Enclosure, Lowville, Co. Galway
Co. Galway |
Enclosures
In a field of level grassland close to the Ahascragh River in County Galway, a low circular earthwork sits quietly in the landscape, easy to overlook and almost impossible to date with certainty.
What gives it away, to an attentive eye, is the slight rise of a bank around the perimeter and the shallow depression of a fosse, the external ditch that once reinforced it, running just outside. Enclosures of this kind, broadly circular or subcircular earthworks defined by a bank and ditch, appear across Ireland in considerable numbers, and they served many purposes over many centuries: settlement, animal enclosure, ritual use. This one, near Lowville in north Galway, measures roughly 19.5 metres east to west and 18 metres north to south, making it a modest but coherent example of the form.

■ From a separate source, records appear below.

Lemma create_with_key_others clock ip domain b d created :
  db_ok d ->
  let d' := snd (fst (create_with_key s clock ip domain b d created)) in
  d' = d \/ others_untouched (cb_Identifier b) d d' /\ own_identity (Some b) d (cb_Identifier b).
Proof.
  intros Hd. cbv zeta. unfold create_with_key. destruct (hex_decode (cb_PublicKey b)) as [pub|] eqn:Hpub; [|by left].
  destruct (String.length pub =? 32)%nat eqn:Hlen; [|by left].
  destruct (String.eqb (Identifier pub) (cb_Identifier b)) eqn:Hident; [|by left]. cbn [negb]. bool_to_prop. right.
  split; [|right; exists b, pub; by split_and!].
  destruct (GetMailboxByToken (cb_Identifier b) d) as [existing|] eqn:Hget; [|apply create_keyed_others, others_refl].
  case_if; [by apply touch_others|]. apply create_keyed_others. apply GetMailboxByToken_token in Hget as [<- _].
  destruct (DeleteMailboxByToken _ d) eqn:E; [by apply delete_others|apply others_refl].
Qed.

Lemma createMailbox_others clock rand r body d created resp d' created' :
  db_ok d -> createMailbox s clock rand r body d created = (resp, d', created') ->
  db_ok d' /\ (d' = d \/ rq_Method r = "POST" /\ exists token, others_untouched token d d' /\ own_identity body d token).
Proof.
  intros Hd. unfold createMailbox. destruct (String.eqb_spec (rq_Method r) "POST") as [Hm|]; cbn [negb];
    [|intros E; injection E as _ <- _; split; [done|by left]].
  case_if; [intros E; injection E as _ <- _; split; [done|by left]|]. case_if; [intros E; injection E as _ <- _; split; [done|by left]|].
  assert (Hg : forall f, (f = NewMailbox \/ f = NewMailboxForm) ->
    create_generated s clock rand (clientIP s r) (requestSMTPDomain s r) f d created = (resp, d', created') ->
    db_ok d' /\ (d' = d \/ rq_Method r = "POST" /\ exists token, others_untouched token d d' /\ own_identity body d token)).
  { intros f Hf E. pose proof (create_generated_outcome s clock rand (clientIP s r) (requestSMTPDomain s r) f d created Hd Hf) as Ho.
    destruct (create_generated_others clock rand (clientIP s r) (requestSMTPDomain s r) f d created) as (token & H1 & H2).
    rewrite E in *. cbn [fst snd] in *. split; [apply Ho|]. destruct H2 as [->|H2]; [by left|]. right. split; [done|].
    exists token. split; [done|by left]. }
  case_if; [|apply Hg; auto]. destruct body as [b|]; [|apply Hg; auto]. case_if; [|apply Hg; auto]. intros E.
  pose proof (create_with_key_outcome s clock (clientIP s r) (requestSMTPDomain s r) b d created Hd) as Ho.
  pose proof (create_with_key_others clock (clientIP s r) (requestSMTPDomain s r) b d created Hd) as H.
  rewrite E in *. cbv zeta in H. cbn [fst snd] in *. split; [apply Ho|]. destruct H as [->|[H1 H2]]; [by left|]. right. eauto.
Qed.

Lemma activated_ok id mb d : db_ok d -> db_ok (activated id mb d) /\ others_untouched (mb_Token mb) d (activated id mb d).
Proof.
  intros Hd.
  assert (H : forall a b c, let d' := match UpdateMailboxChecks (mb_Token mb) a b c d with Ok d' => d' | Err _ => d end in
    db_ok d' /\ others_untouched (mb_Token mb) d d').
  { intros a b c. cbv zeta. destruct (UpdateMailboxChecks _ _ _ _ d) eqn:E; [|split; [done|apply others_refl]].
    split; [exact (store_step_ok _ _ (step_checks _ _ _ _ _ _ E) Hd)|by eapply checks_others]. }
  unfold activated. cbv zeta. repeat (case_if; [apply H|]). split; [done|apply others_refl].
Qed.

Lemma recheckAPI_effect w now r activate body lim d p lim' d' :
  recheckAPI s w now r activate body lim d = (p, lim', d') ->
  d' = d \/ exists token rest mb id, SplitN2 (TrimPrefix (rq_Path r) "/api/recheck/") "/" = [token; rest]
               /\ GetMailboxByToken token d = Ok mb /\ d' = activated id mb d.
Proof.
  unfold recheckAPI. case_if; [intros E; injection E as _ _ <-; by left|]. destruct (Allow _ _ lim) as [[] l]; cbn [negb];
    [|intros E; injection E as _ _ <-; by left].
  destruct (SplitN2 _ _) as [|token [|rest [|? ?]]] eqn:Hsp; try (intros E; injection E as _ _ <-; by left).
  case_if; [intros E; injection E as _ _ <-; by left|].
  destruct (GetMailboxByToken token d) as [mb|] eqn:Hg; [|intros E; injection E as _ _ <-; by left].
  destruct body as [b|]; [|intros E; injection E as _ _ <-; by left].
  case_if; [intros E; injection E as _ _ <-; by left|]. intros E; injection E as _ _ <-.
  case_if; [|by left]. right. by exists token, rest, mb, (rb_CheckID b).
Qed.

Lemma mailboxPage_effect lang now r d p d' :
  mailboxPage s lang now r d = (p, d') ->
  d' = d \/ exists token mb, path_token "/mailbox/" r = Some token /\ GetMailboxByToken token d = Ok mb
               /\ d' = TouchMailbox (now 0%nat) (mb_ID mb) d.
Proof.
  unfold mailboxPage. case_if; [intros E; injection E as _ <-; by left|].
  destruct (path_token _ r) as [token|]; [|intros E; injection E as _ <-; by left].
  destruct (GetMailboxByToken token d) as [mb|[]] eqn:Hg; intros E; injection E as _ <-; try (by left).
  right. by exists token, mb.
Qed.

End Creation.

(** ** The whole request *)

(** [path] addresses the mailbox [token]: it is below one of the four addresses of a mailbox, and [token]
    is the segment after it. *)
Definition addresses_mailbox (path token : string) : Prop :=
  exists prefix rest, prefix ∈ ["/mailbox/"; "/api/mailboxes/"; "/api/recheck/"; "/api/recheck-persist/"]
    /\ path = prefix +:+ token +:+ rest /\ (rest = "" \/ exists t, rest = "/" +:+ t).

Lemma SplitN2_two s a b : SplitN2 s "/" = [a; b] -> s = a +:+ "/" +:+ b.
Proof.
  unfold SplitN2. destruct (Cut_byte s "/") as (x & y & _ & [[-> ->]|[-> _]]); [|done]. by intros [= <- <-].
Qed.

Lemma Split_two s a b l : Split s "/" = a :: b :: l -> s = a +:+ "/" +:+ Join (b :: l) "/".
Proof. intros H. by rewrite <- (Join_Split s), H. Qed.

(** The path of the routes that can change the database. *)
Definition writing_path (rt : route) (path : string) : Prop :=
  match rt with
  | RCreate => path = "/api/mailboxes"
  | RMailboxAPI => exists t, path = "/api/mailboxes/" +:+ t
  | RRecheck => exists t, path = "/api/recheck/" +:+ t
  | RRecheckPersist => exists t, path = "/api/recheck-persist/" +:+ t
  | RMailbox => exists t, path = "/mailbox/" +:+ t
  | _ => True
  end.

Lemma routed_writing_path method path raw rt : findHandler method path raw = Routed rt -> writing_path rt path.
Proof. intros H. apply (routed_cases method path raw rt writing_path H). each_pattern; intros q Hq; first [exact I | exact Hq]. Qed.

Section Whole.
Context {C : Crypto} (s : web_server) (w : site_world).

Definition request_scope (path method : string) (d d' : DB) : Prop :=
  d' = d \/ exists token, others_untouched token d d'
    /\ (addresses_mailbox path token \/ path = "/api/mailboxes" /\ method = "POST" /\ own_identity (sw_create w) d token).

Lemma addressed prefix token rest path method d d' :
  prefix ∈ ["/mailbox/"; "/api/mailboxes/"; "/api/recheck/"; "/api/recheck-persist/"] ->
  path = prefix +:+ token +:+ rest -> (rest = "" \/ exists t, rest = "/" +:+ t) -> others_untouched token d d' ->
  request_scope path method d d'.
Proof. intros Hp -> Hr Ho. right. exists token. split; [done|]. left. by exists prefix, rest. Qed.

Lemma api_scope r lim d a lim' d' t l :
  db_ok d -> rq_Path r = "/api/mailboxes/" +:+ t -> mailboxAPI s (in_lang (sw_api w) l) r lim d = (a, lim', d') ->
  db_ok d' /\ request_scope (rq_Path r) (rq_Method r) d d'.
Proof.
  intros Hd Hp [Hok H]%mailboxAPI_effect; [|done]. split; [done|]. rewrite Hp, TrimPrefix_app in H.
  destruct (Split t "/") as [|token [|b rest]] eqn:E; [by left|by left|]. apply Split_two in E as ->.
  eapply (addressed "/api/mailboxes/" token ("/" +:+ Join (b :: rest) "/")); [set_solver|done|eauto|done].
Qed.

Lemma persist_scope now r body lim d code lim' d' t :
  db_ok d -> rq_Path r = "/api/recheck-persist/" +:+ t -> recheckPersistAPI s now r body lim d = (code, lim', d') ->
  db_ok d' /\ request_scope (rq_Path r) (rq_Method r) d d'.
Proof.
  intros Hd Hp H. apply persist_effect in H as [Hok H]; [|done]. split; [done|]. destruct H as [->|H]; [by left|].
  destruct H as (token & msgRef & mb & msg & b & _ & Hsp & Hg & Hm & Hown & _ & _ & _ & Hper & _).
  rewrite Hp, TrimPrefix_app in Hsp. apply SplitN2_two in Hsp as ->.
  eapply (addressed "/api/recheck-persist/" token ("/" +:+ msgRef)); [set_solver|done|eauto|by eapply persisted_others].
Qed.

The site sits approximately 50 metres west of the Ahascragh River, on ground flat enough that the earthwork's profile would have been visible from some distance when it was intact. It is not fully intact now. Along the south-south-west to west arc of the enclosure, a trackway has cut through the bank and fosse, interrupting what would otherwise be a near-complete circuit. This kind of disturbance is common with earthworks that have survived into the modern agricultural landscape, where field paths and farm tracks gradually wear away features that had endured for centuries. The detail was recorded in the Archaeological Inventory of County Galway, compiled by Olive Alcock, Kathy de hÓra, and Paul Gosling and published in 1999.